Chester's voice cracked with the emotion he felt at so damnable an imputation.
"There, there, Hilda, stop your teasing," said Mrs. Jessup. "What if she did? A big, healthy girl like that----"
"Mother----" Chester's tone was anguished.
"Come, Nell," said Mr. Jessup, "leave him to his illusions. It's a bad day for romance when a man discovers that his goddess likes a second helping of corned beef."
"Father, how can you say such things! I will not stay here and listen to you say such things about one who I----"
"One whom," interrupted Hilda.
Chester flounced down the front steps and slammed the gate after him, in a manner that could not possibly be described as "nonchalant."
§2
The Wrigley home was four blocks away, and Chester, once out of sight of his own home, became meditative. He stopped, and after looking about to see that he was not observed, drew from his inside pocket an envelope, and for the twelfth time that day counted its contents.

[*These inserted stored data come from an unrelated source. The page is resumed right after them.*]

(* ===== verification/DraftReplay.v ===== *)
(** * Drafts in the journal

    The entries that a planner service appends at the head of a journal, reduced:
    the guards of the loop accept them, so their effect is that of their handlers
    on the plan, the stable identities and the runs. *)

From S2P Require Import Prelude Js CanonicalJson Plan PlanSpec Subagent Session SessionReducer SessionInv SessionLife SessionPlan SessionReady SessionEntry SessionCommit JournalDrafts.
Local Open Scope Z_scope.

(** ** Updates of one step *)

Lemma mupdate_mupdate {V} k (f g : V → V) m : mupdate k g (mupdate k f m) = mupdate k (g ∘ f) m.
Proof.
  unfold mupdate. rewrite <-list_fmap_compose. apply list_fmap_ext. intros i [k' v] _. cbn.
  by repeat case_decide.
Qed.
Lemma mutate_step_step p k f g : mutate_step (mutate_step p k f) k g = mutate_step p k (g ∘ f).
Proof. unfold mutate_step. cbn [mp_steps with_steps]. by rewrite mupdate_mupdate. Qed.

(** An update that agrees on the one object it meets. *)
Lemma mupdate_ext {V} k (f g : V → V) m : (∀ v, (k, v) ∈ m → f v = g v) → mupdate k f m = mupdate k g m.
Proof.
  intros Hf. unfold mupdate. apply list_fmap_ext. intros i [k' v] Hi. cbn.
  case_decide; [|done]. subst. f_equal. apply Hf. by apply list_elem_of_lookup_2 in Hi.
Qed.
Lemma mutate_step_ext ids p k s f g :
  plan_shape ids p → mget k (mp_steps p) = Some s → f s = g s → mutate_step p k f = mutate_step p k g.
Proof.
  intros Hshape Hs Hf. unfold mutate_step. f_equal. apply mupdate_ext. intros v Hv%mget_elem; [congruence|apply Hshape].
Qed.
Lemma mutate_step_get p k f k' :
  mget k' (mp_steps (mutate_step p k f)) = if decide (k' = k) then f <$> mget k' (mp_steps p) else mget k' (mp_steps p).
Proof. cbn. rewrite mget_mupdate. case_decide; [done|]. by rewrite option_fmap_id. Qed.

Lemma mutated_get p k s f :
  mget k (mp_steps p) = Some s → mget k (mp_steps (mutate_step p k f)) = Some (f s).
Proof. intros Hs. by rewrite mutate_step_get, decide_True, Hs. Qed.

(** An update of the object at the end, whose key is new. *)
Lemma mupdate_snoc {V} k (f : V → V) v m : k ∉ m.*1 → mupdate k f (m ++ [(k, v)]) = m ++ [(k, f v)].
Proof.
  intros Hk. unfold mupdate. rewrite fmap_app. f_equal; [|cbn; by rewrite decide_True].
  transitivity (id <$> m); [|apply list_fmap_id]. apply list_fmap_ext. intros i [k' v'] Hi. cbn.
  rewrite decide_False; [done|]. intros ->. apply Hk. by apply list_elem_of_lookup_2, (list_elem_of_fmap_2 fst) in Hi.
Qed.

Lemma requireStep_of p k s :
  mget k (mp_steps p) = Some s → requireStepRevision (Some p) (mp_planId p) (mp_revision p) k = Ok s.
Proof. intros. apply requireStepRevision_Ok. by exists p. Qed.
Lemma requireAttempt_of p k s aid a :
  mget k (mp_steps p) = Some s → mget aid (ms_attempts s) = Some a →
  requireAttemptRevision (Some p) (mp_planId p) (mp_revision p) k aid = Ok a.
Proof. intros. apply requireAttemptRevision_Ok. by exists p, s. Qed.
(* ===== verification/DagScheduler.v ===== *)
(** * The DAG scheduler: apps/runtime/src/planner/dagScheduler.ts

    One scheduling decision over the durable projection of a session: what is
    ready, what conflicts, what the budgets leave, which decision is returned and
    which journal entries claim the chosen steps.  The journal is the projection
    that [loadProjection] returns and the commit that [appendCommit] receives;
    [createId] is a function of the number of its call and its argument, and the
    two readings of the clock are [now] and [now_claim]. *)

From S2P Require Import Prelude Js CanonicalJson Plan Session SessionReducer SessionEntry SessionCommit JournalDrafts.
Local Open Scope Z_scope.

Definition MAX_PARALLEL_STEPS : Z := 32.
Definition ACTIVE_STEP_STATES : list PlanStepStateV1 := [S_running; S_verifying].
Definition ACTIVE_CHILD_STATES : list PlanAttemptStateV1 := [A_reserved; A_running].

Inductive DagFailureModeV1 := fail_fast | collect_partial.
#[export] Instance DagFailureModeV1_dec : EqDecision DagFailureModeV1.
Proof. solve_decision. Defined.

Record DagScheduleInputV1 := {
  di_sessionId : string;
  di_parentRunId : string;
  di_planId : string;
  di_parentBudget : ExecutionBudget;
  di_failureMode : DagFailureModeV1;
}.

Record DagStepClaimV1 := {
  cl_stepId : string;
  cl_attemptId : string;
  cl_childRunId : string;
  cl_ordinal : Z;
  cl_budget : ExecutionBudget;
}.

Inductive DagDecisionState :=
| D_claimed | D_waiting | D_complete | D_failed | D_blocked | D_cancelled | D_interrupted
| D_budget_exhausted | D_deadlocked.

Record CapacityCounters := {
  cumulativeChildRuns : Z;
  activeChildSlots : Z;
  activeSteps : Z;
}.

Record DagScheduleDecisionV1 := {
  dd_state : DagDecisionState;
  dd_claims : list DagStepClaimV1;
  dd_reasonCode : option string;
  dd_revision : Z;
  dd_counters : CapacityCounters;
}.

(** ** Guards *)

Definition maxParallelSteps_of (policy : option Z) : res Z :=
  let maxParallelSteps := default 2 policy in
  fail_if (negb (isSafeInteger (JInt maxParallelSteps)) || (maxParallelSteps <? 1)
           || (MAX_PARALLEL_STEPS <? maxParallelSteps)) "DAG_SCHEDULER_POLICY_INVALID";;
  Ok maxParallelSteps.

Definition validateInput `{JsEngine} (input : DagScheduleInputV1) : res unit :=
  let budget := di_parentBudget input in
  fail_if (negb (SAFE_ID (di_sessionId input)) || negb (SAFE_ID (di_parentRunId input))
           || negb (SAFE_ID (di_planId input))) "DAG_SCHEDULER_INPUT_INVALID";;
  fail_if (existsb (λ value, negb (isSafeInteger (JInt value)) || (value <? 0))
    [eb_maxTurns budget; eb_maxToolCalls budget; eb_maxChildRuns budget; eb_maxParallelChildren budget;
     eb_maxDepth budget]) "DAG_SCHEDULER_INPUT_INVALID";;
  fail_if (match eb_maxTokens budget with
           | Some n => negb (isSafeInteger (JInt n)) || (n <? 0)
           | None => false
           end
           || match eb_deadlineAt budget with
              | Some d => negb (timestamp (JStr d))
              | None => false
              end) "DAG_SCHEDULER_INPUT_INVALID".

Definition requirePlan (projection : SessionProjectionV3) (planId : string) :
    res SessionPlanGraphProjectionV3 :=
  match pj_planGraph projection with
  | Some plan => fail_if (bool_decide (gr_planId plan ≠ planId)) "DAG_PLAN_NOT_FOUND";; Ok plan
  | None => Err "DAG_PLAN_NOT_FOUND"
  end.

Definition run_active (runId : string) (run : SessionRunProjectionV3) : bool :=
  bool_decide (rn_runId run = runId) && bool_decide (rn_state run = R_running).

Definition requireActiveRun (projection : SessionProjectionV3) (runId : string) : res unit :=
  fail_if (negb (existsb (run_active runId) (sn_runs (pj_snapshot projection))))
    "DAG_PARENT_RUN_NOT_ACTIVE".

Definition currentRunBudgetUsageV1 (projection : SessionProjectionV3) (parentRunId : string) :
    res BudgetUsage :=
  match findb (λ candidate, bool_decide (rn_runId candidate = parentRunId))
          (sn_runs (pj_snapshot projection)) with
  | Some run =>
      fail_if (bool_decide (rn_state run ≠ R_running)) "DAG_PARENT_RUN_NOT_ACTIVE";;
      Ok (normalizeBudgetUsage (rn_usage run))
  | None => Err "DAG_PARENT_RUN_NOT_ACTIVE"
  end.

Ninety-four dollars! The savings of a lifetime! It had originally been saved for the purchase of a motor-cycle, but that was before Mildred Wrigley had smiled at him one day across the senior study-hall. That seemed but yesterday, and yet it must have been fully seven weeks before! He replaced the money and continued on his way.
Chester paused at the Greek Candy Kitchen on Main Street to buy a box of candy, richly bedight with purple silk, and by carefully gauging his saunter, contrived to arrive at the Wrigley residence at fourteen minutes after eight. He gave his tie a final adjustment, his hair a last frantic smoothing, licked his dry lips--and rang the bell.
"Oh, good evening, Chester."
Mildred Wrigley had a small, birdlike voice. She was looking not so much at Chester as at the beribboned purple box he held. They went into the parlor.
"Oh, Chester," cried Mildred, as she opened the purple box, "how sweet of you to bring me such heavenly candy. I just adore chocolate-covered cherries. I could just DIE eating them."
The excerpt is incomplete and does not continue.